Variations in Receipt of Benefit
No Variation in Receipt of Benefits
An individual is entitled to defer taxes on property that the individual owns and occupies as a residence homestead. The deferral remains in place until the 181st day after the individual no longer owns and occupies the property as a residence homestead. A tax lien remains on the property and interest continues to accrue during the period taxes are deferred. The annual interest rate during the deferral period is 5%. No penalty is assessed during a deferral period. An additional penalty may be imposed and collected only if the taxes for which collection is deferred remain delinquent on or after the 181st day after the date the deferral period expires. A plea of limitation, laches, or want of prosecution does not apply against the taxing unit because of this deferral.
How is Benefit Disbursed
Eligible Property Type
Characteristics of Eligible Property
Property must be owned and occupied as a residence homestead by the applicant.

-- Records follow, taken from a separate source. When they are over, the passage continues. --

(* ===== verification/CommFormat.v ===== *)
(** * [html/resource/js/dmt.comm.js]: the functions that turn values into text and
    back

    Amounts and times are integers or exact rationals; a function whose argument
    may have any type takes a [prim]. *)

From Stdlib Require Import ZArith QArith Qround Lia.
From stdpp Require Import base tactics list numbers strings.
From S2P Require Import Prelude JsValue JsDate Base64.
Local Open Scope Z_scope.

(** [Math.round(x)] and [Math.trunc(x)]. *)
Definition math_round (x : Q) : Z := Qfloor (x + (1 # 2)).
Definition math_trunc (x : Q) : Z := Z.quot (Qnum x) (Zpos (Qden x)).

(** ** Durations *)

(** [has_trunc]: the browser has [Math.trunc]; without it the code rounds. *)
Definition dmtMathtrunc (has_trunc : bool) (d : Q) : Z :=
  if has_trunc then math_trunc d else math_round d.

Definition dmtGetHumanTime (has_trunc : bool) (val : Z) : jstr :=
  let quotient (k : positive) := Z_to_str (dmtMathtrunc has_trunc (val # k)) in
  let '(h, val) := if 86400 <=? val
    then (Z_to_str (dmtMathtrunc has_trunc (val # 86400)) ++ u "天 ", Z.rem val 86400) else ([], val) in
  let '(h, val) := if 3600 <=? val
    then (h ++ Z_to_str (dmtMathtrunc has_trunc (val # 3600)) ++ u "小时 ", Z.rem val 3600) else (h, val) in
  let '(h, val) := if 60 <=? val
    then (h ++ Z_to_str (dmtMathtrunc has_trunc (val # 60)) ++ u "分钟 ", Z.rem val 60) else (h, val) in
  if 1 <=? val then h ++ Z_to_str (dmtMathtrunc has_trunc (val # 1)) ++ u "秒 " else h.

Definition dmtShowHumanStaticTime (t : Z) : jstr :=
  match t with
  | 1 => u "1分钟"
  | 5 => u "1分钟"
  | 10 => u "5分钟"
  | 15 => u "15分钟"
  | 30 => u "30分钟"
  | 60 => u "1小时"
  | 120 => u "2小时"
  | 180 => u "3小时"
  | _ => u "unknow"
  end.

(** ** Amounts *)

(** [Math.round(parseFloat(f)*100)/100], as the number of hundredths. *)
Definition hundredths (f : Q) : Z := math_round (f * (100 # 1)).
Definition hundredths_str (f : Q) : jstr := num_to_str (fin (hundredths f # 100)).

(** The value itself below 1024, otherwise a text with its unit. *)
Definition dmtShowChangeValue (value : Q) : prim :=
  if Qle_bool (1073741824 # 1) value then PStr (hundredths_str (value / (1073741824 # 1)) ++ u "G")
  else if Qle_bool (1048576 # 1) value then PStr (hundredths_str (value / (1048576 # 1)) ++ u "M")
  else if Qle_bool (1024 # 1) value then PStr (hundredths_str (value / (1024 # 1)) ++ u "K")
  else PNum (fin value).

(** [f.toFixed(2)] of a non-negative [f]: two digits after the point. *)
Definition to_fixed2 (f : Q) : jstr :=
  let n := math_round (f * (100 # 1)) in
  Z_to_str (n / 100) ++ u "." ++ pad_left 2 48 (Z_to_str (n mod 100)).

(** The label formatter of the value axis. *)
Definition axis_label (value : Q) : prim :=
  if Qle_bool (1073741824 # 1) value then PStr (to_fixed2 (value / (1073741824 # 1)) ++ u "G")
  else if Qle_bool (1048576 # 1) value then PStr (to_fixed2 (value / (1048576 # 1)) ++ u "M")
  else if Qle_bool (1024 # 1) value then PStr (to_fixed2 (value / (1024 # 1)) ++ u "K")
  else PNum (fin value).

(** An undefined amount gives the empty text. *)
Definition dmtGetHumanReadDigitByKB (val : option Q) : jstr :=
  match val with
  | None => []
  | Some v =>
      if Qle_bool (1048576 # 1) v then hundredths_str (v / (1048576 # 1)) ++ u " GB"
      else if Qle_bool (1024 # 1) v then hundredths_str (v / (1024 # 1)) ++ u " MB"
      else num_to_str (fin v) ++ u " KB"
  end.

(** ** Strings *)

Definition dmtGetBytesLength (str : jstr) : Z :=
  fold_left (fun total charCode =>
    total + (if charCode <=? 127 then 1
             else if charCode <=? 2047 then 2
             else if charCode <=? 65535 then 3
             else 4)) str 0.

(** The replacements in their order; the pattern [\\x0A] of the source matches the
    four units of a backslash escape. *)
Definition encode_html_rules : list (jstr * jstr) :=
  [(u "&#39;", u "'"); (u "&#160;", u " "); (u "&#92;", u "\"); (u ">", u "&gt;");
   (u "<", u "&lt;"); (u "_r_n", u "<br>"); (u "\x0A", u "<br>"); (u "\x2F", u "/");
   (u "\x3B", u ";"); (u "\x22", [34]); (u "\x3C", u "<"); (u "\x26", u "&");
   (u "\x27", u "'"); (u "\x5C", u "\"); (u "\x3E", u ">")].

Definition dmtEncodeHTML (str : jstr) : jstr :=
  match str with
  | [] => []
  | _ => fold_left (fun s r => replace_all (fst r) (snd r) s) encode_html_rules str
  end.

(** ** Dates *)

(** [dmtGetDateStr(d, bTime)]; [off t] is the zone's [getTimezoneOffset()] at the
    time value [t], [now] the current time. The month test of the source compares
    the month counted from 0 with 9. *)
Definition dmtGetDateStr (off : Z -> Z) (now d : Z) (bTime : bool) : jstr :=
  let dt := d + off now * 60 * 1000 in
  let f := local_fields (off dt) dt in
  let day :=
    if bTime then []
    else Z_to_str (f_year f)
         ++ (if f_month f <? 9 then u "-0" ++ Z_to_str (f_month f + 1) else u "-" ++ Z_to_str (f_month f + 1))
         ++ (if f_date f <? 10 then u "-0" ++ Z_to_str (f_date f) else u "-" ++ Z_to_str (f_date f)) in
  day
  ++ (if f_hours f <? 10 then u " 0" ++ Z_to_str (f_hours f) else u " " ++ Z_to_str (f_hours f))
  ++ (if f_minutes f <? 10 then u ":0" ++ Z_to_str (f_minutes f) else u ":" ++ Z_to_str (f_minutes f)).

(** The result of a function that may throw a TypeError. *)
Inductive js_result (A : Type) := Returned (a : A) | TypeError.
Arguments Returned {A} _.
Arguments TypeError {A}.

(** [temp[i] - 0] *)
Definition part_num (l : list jstr) (i : nat) : num :=
  match l !! i with Some s => str_to_num s | None => NaN end.

(** The integer parts of date components, when all of them are finite. *)
Fixpoint int_parts (l : list num) : option (list Z) :=
  match l with
  | [] => Some []
  | Fin q :: l' => cons (math_trunc q) <$> int_parts l'
  | _ => None
  end.

(** [new Date(y, m, d, h, mm, s) - 0] in a zone of constant offset [off]: years 0
    to 99 count from 1900, and a time beyond 8.64e15 is NaN. *)
Definition date_value (off : Z) (l : list num) : num :=
  match int_parts l with
  | Some [y; m; d; h; mi; s] =>
      let y := if (0 <=? y) && (y <=? 99) then 1900 + y else y in
      let t := make_local off y m d h mi s in
      if Z.abs t <=? 8640000000000000 then of_Z t else NaN
  | _ => NaN
  end.

Definition num_div1000 (n : num) : num := match n with Fin q => fin (q / (1000 # 1)) | n => n end.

Description of Eligibility Criteria
The owner must either be 65 years of age or older, disabled, or qualified to receive an exemption for disabled military veterans, and must occupy the property as a residence homestead. If an individual who qualifies for a deferral of collection of taxes on property as provided by this section dies, the deferral or abatement continues in effect until the 181st day after the date the surviving spouse of the individual no longer owns and occupies the property as a residence homestead if: the property was the residence homestead of the deceased spouse when the deceased spouse died, the surviving spouse was 55 years of age or older when the deceased spouse died; and the property was the residence homestead of the surviving spouse when the deceased spouse died.
Description of State Funding for Tax Loss
The statute is silent on whether the state reimburses local governments.